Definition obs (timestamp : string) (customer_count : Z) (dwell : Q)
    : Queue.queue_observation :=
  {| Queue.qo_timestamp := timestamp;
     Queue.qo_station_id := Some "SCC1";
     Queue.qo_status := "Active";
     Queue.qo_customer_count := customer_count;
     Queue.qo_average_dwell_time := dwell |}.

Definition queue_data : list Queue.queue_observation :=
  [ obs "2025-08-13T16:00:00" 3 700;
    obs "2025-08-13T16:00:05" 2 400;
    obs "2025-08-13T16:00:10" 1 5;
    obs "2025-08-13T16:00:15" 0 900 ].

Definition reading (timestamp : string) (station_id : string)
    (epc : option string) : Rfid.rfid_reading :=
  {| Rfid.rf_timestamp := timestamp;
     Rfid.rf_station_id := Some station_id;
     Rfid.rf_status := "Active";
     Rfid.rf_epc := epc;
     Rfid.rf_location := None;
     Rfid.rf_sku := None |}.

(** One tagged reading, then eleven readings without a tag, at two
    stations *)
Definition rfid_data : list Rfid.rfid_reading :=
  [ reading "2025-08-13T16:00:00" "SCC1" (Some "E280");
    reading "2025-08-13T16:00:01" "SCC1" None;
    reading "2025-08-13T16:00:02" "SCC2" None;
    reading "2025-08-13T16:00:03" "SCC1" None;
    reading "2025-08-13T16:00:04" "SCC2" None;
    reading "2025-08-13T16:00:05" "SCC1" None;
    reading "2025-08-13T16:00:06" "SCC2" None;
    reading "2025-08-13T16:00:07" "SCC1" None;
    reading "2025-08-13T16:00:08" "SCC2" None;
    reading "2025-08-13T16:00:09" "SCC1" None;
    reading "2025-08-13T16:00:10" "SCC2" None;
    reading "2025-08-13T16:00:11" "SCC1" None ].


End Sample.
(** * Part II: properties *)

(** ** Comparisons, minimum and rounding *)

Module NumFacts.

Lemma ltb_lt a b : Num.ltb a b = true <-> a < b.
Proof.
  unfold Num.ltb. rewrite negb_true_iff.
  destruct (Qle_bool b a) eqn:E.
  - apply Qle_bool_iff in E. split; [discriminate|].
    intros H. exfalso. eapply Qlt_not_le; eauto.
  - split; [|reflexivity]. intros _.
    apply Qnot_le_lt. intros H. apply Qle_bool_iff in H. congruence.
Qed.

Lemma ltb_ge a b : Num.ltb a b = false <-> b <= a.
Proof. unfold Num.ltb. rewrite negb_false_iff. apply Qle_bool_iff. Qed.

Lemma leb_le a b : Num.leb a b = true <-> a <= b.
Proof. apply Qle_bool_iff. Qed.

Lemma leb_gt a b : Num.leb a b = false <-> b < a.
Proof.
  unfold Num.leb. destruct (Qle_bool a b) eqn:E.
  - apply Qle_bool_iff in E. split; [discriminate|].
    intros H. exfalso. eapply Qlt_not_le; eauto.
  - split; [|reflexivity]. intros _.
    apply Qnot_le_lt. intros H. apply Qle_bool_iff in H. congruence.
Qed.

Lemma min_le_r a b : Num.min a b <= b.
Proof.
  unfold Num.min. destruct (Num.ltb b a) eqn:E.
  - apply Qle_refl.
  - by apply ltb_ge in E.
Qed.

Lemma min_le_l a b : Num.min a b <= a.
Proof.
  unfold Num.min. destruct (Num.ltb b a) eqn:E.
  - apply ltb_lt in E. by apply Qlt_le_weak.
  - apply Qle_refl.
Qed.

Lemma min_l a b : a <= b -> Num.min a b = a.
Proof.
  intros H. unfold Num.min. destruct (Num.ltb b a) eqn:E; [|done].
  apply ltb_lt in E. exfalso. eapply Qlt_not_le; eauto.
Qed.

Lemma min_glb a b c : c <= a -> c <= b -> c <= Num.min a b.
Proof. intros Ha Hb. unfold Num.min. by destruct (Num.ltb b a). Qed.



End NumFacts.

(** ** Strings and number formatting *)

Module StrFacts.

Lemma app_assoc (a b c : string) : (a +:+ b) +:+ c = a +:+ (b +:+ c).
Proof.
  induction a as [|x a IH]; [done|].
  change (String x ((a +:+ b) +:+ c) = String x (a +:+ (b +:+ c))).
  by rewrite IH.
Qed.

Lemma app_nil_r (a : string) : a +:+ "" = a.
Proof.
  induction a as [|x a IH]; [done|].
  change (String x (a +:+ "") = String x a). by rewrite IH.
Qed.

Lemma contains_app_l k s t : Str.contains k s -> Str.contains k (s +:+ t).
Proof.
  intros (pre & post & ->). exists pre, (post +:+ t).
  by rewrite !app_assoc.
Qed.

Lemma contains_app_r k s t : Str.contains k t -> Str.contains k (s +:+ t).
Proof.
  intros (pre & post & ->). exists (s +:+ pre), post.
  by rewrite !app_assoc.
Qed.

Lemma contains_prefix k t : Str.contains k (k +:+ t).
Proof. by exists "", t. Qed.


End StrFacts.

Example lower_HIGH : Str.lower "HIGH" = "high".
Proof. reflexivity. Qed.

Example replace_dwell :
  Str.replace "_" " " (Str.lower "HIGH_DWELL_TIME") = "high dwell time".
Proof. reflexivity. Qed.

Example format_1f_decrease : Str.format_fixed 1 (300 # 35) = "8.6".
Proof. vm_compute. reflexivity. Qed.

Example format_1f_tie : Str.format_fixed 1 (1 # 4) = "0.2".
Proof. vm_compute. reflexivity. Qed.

•••••

● Assigned task
Restate all of the data above. Match it word for word.

● Reply
Definition obs (timestamp : string) (customer_count : Z) (dwell : Q)
    : Queue.queue_observation :=
  {| Queue.qo_timestamp := timestamp;
     Queue.qo_station_id := Some "SCC1";
     Queue.qo_status := "Active";
     Queue.qo_customer_count := customer_count;
     Queue.qo_average_dwell_time := dwell |}.

Definition queue_data : list Queue.queue_observation :=
  [ obs "2025-08-13T16:00:00" 3 700;
    obs "2025-08-13T16:00:05" 2 400;
    obs "2025-08-13T16:00:10" 1 5;
    obs "2025-08-13T16:00:15" 0 900 ].

Definition reading (timestamp : string) (station_id : string)
    (epc : option string) : Rfid.rfid_reading :=
  {| Rfid.rf_timestamp := timestamp;
     Rfid.rf_station_id := Some station_id;
     Rfid.rf_status := "Active";
     Rfid.rf_epc := epc;
     Rfid.rf_location := None;
     Rfid.rf_sku := None |}.

(** One tagged reading, then eleven readings without a tag, at two
    stations *)
Definition rfid_data : list Rfid.rfid_reading :=
  [ reading "2025-08-13T16:00:00" "SCC1" (Some "E280");
    reading "2025-08-13T16:00:01" "SCC1" None;
    reading "2025-08-13T16:00:02" "SCC2" None;
    reading "2025-08-13T16:00:03" "SCC1" None;
    reading "2025-08-13T16:00:04" "SCC2" None;
    reading "2025-08-13T16:00:05" "SCC1" None;
    reading "2025-08-13T16:00:06" "SCC2" None;
    reading "2025-08-13T16:00:07" "SCC1" None;
    reading "2025-08-13T16:00:08" "SCC2" None;
    reading "2025-08-13T16:00:09" "SCC1" None;
    reading "2025-08-13T16:00:10" "SCC2" None;
    reading "2025-08-13T16:00:11" "SCC1" None ].


End Sample.
(** * Part II: properties *)

(** ** Comparisons, minimum and rounding *)

Module NumFacts.

Lemma ltb_lt a b : Num.ltb a b = true <-> a < b.
Proof.
  unfold Num.ltb. rewrite negb_true_iff.
  destruct (Qle_bool b a) eqn:E.
  - apply Qle_bool_iff in E. split; [discriminate|].
    intros H. exfalso. eapply Qlt_not_le; eauto.
  - split; [|reflexivity]. intros _.
    apply Qnot_le_lt. intros H. apply Qle_bool_iff in H. congruence.
Qed.

Lemma ltb_ge a b : Num.ltb a b = false <-> b <= a.
Proof. unfold Num.ltb. rewrite negb_false_iff. apply Qle_bool_iff. Qed.

Lemma leb_le a b : Num.leb a b = true <-> a <= b.
Proof. apply Qle_bool_iff. Qed.

Lemma leb_gt a b : Num.leb a b = false <-> b < a.
Proof.
  unfold Num.leb. destruct (Qle_bool a b) eqn:E.
  - apply Qle_bool_iff in E. split; [discriminate|].
    intros H. exfalso. eapply Qlt_not_le; eauto.
  - split; [|reflexivity]. intros _.
    apply Qnot_le_lt. intros H. apply Qle_bool_iff in H. congruence.
Qed.

Lemma min_le_r a b : Num.min a b <= b.
Proof.
  unfold Num.min. destruct (Num.ltb b a) eqn:E.
  - apply Qle_refl.
  - by apply ltb_ge in E.
Qed.

Lemma min_le_l a b : Num.min a b <= a.
Proof.
  unfold Num.min. destruct (Num.ltb b a) eqn:E.
  - apply ltb_lt in E. by apply Qlt_le_weak.
  - apply Qle_refl.
Qed.

Lemma min_l a b : a <= b -> Num.min a b = a.
Proof.
  intros H. unfold Num.min. destruct (Num.ltb b a) eqn:E; [|done].
  apply ltb_lt in E. exfalso. eapply Qlt_not_le; eauto.
Qed.

Lemma min_glb a b c : c <= a -> c <= b -> c <= Num.min a b.
Proof. intros Ha Hb. unfold Num.min. by destruct (Num.ltb b a). Qed.



End NumFacts.

(** ** Strings and number formatting *)

Module StrFacts.

Lemma app_assoc (a b c : string) : (a +:+ b) +:+ c = a +:+ (b +:+ c).
Proof.
  induction a as [|x a IH]; [done|].
  change (String x ((a +:+ b) +:+ c) = String x (a +:+ (b +:+ c))).
  by rewrite IH.
Qed.

Lemma app_nil_r (a : string) : a +:+ "" = a.
Proof.
  induction a as [|x a IH]; [done|].
  change (String x (a +:+ "") = String x a). by rewrite IH.
Qed.

Lemma contains_app_l k s t : Str.contains k s -> Str.contains k (s +:+ t).
Proof.
  intros (pre & post & ->). exists pre, (post +:+ t).
  by rewrite !app_assoc.
Qed.

Lemma contains_app_r k s t : Str.contains k t -> Str.contains k (s +:+ t).
Proof.
  intros (pre & post & ->). exists (s +:+ pre), post.
  by rewrite !app_assoc.
Qed.

Lemma contains_prefix k t : Str.contains k (k +:+ t).
Proof. by exists "", t. Qed.


End StrFacts.

Example lower_HIGH : Str.lower "HIGH" = "high".
Proof. reflexivity. Qed.

Example replace_dwell :
  Str.replace "_" " " (Str.lower "HIGH_DWELL_TIME") = "high dwell time".
Proof. reflexivity. Qed.

Example format_1f_decrease : Str.format_fixed 1 (300 # 35) = "8.6".
Proof. vm_compute. reflexivity. Qed.

Example format_1f_tie : Str.format_fixed 1 (1 # 4) = "0.2".
Proof. vm_compute. reflexivity. Qed.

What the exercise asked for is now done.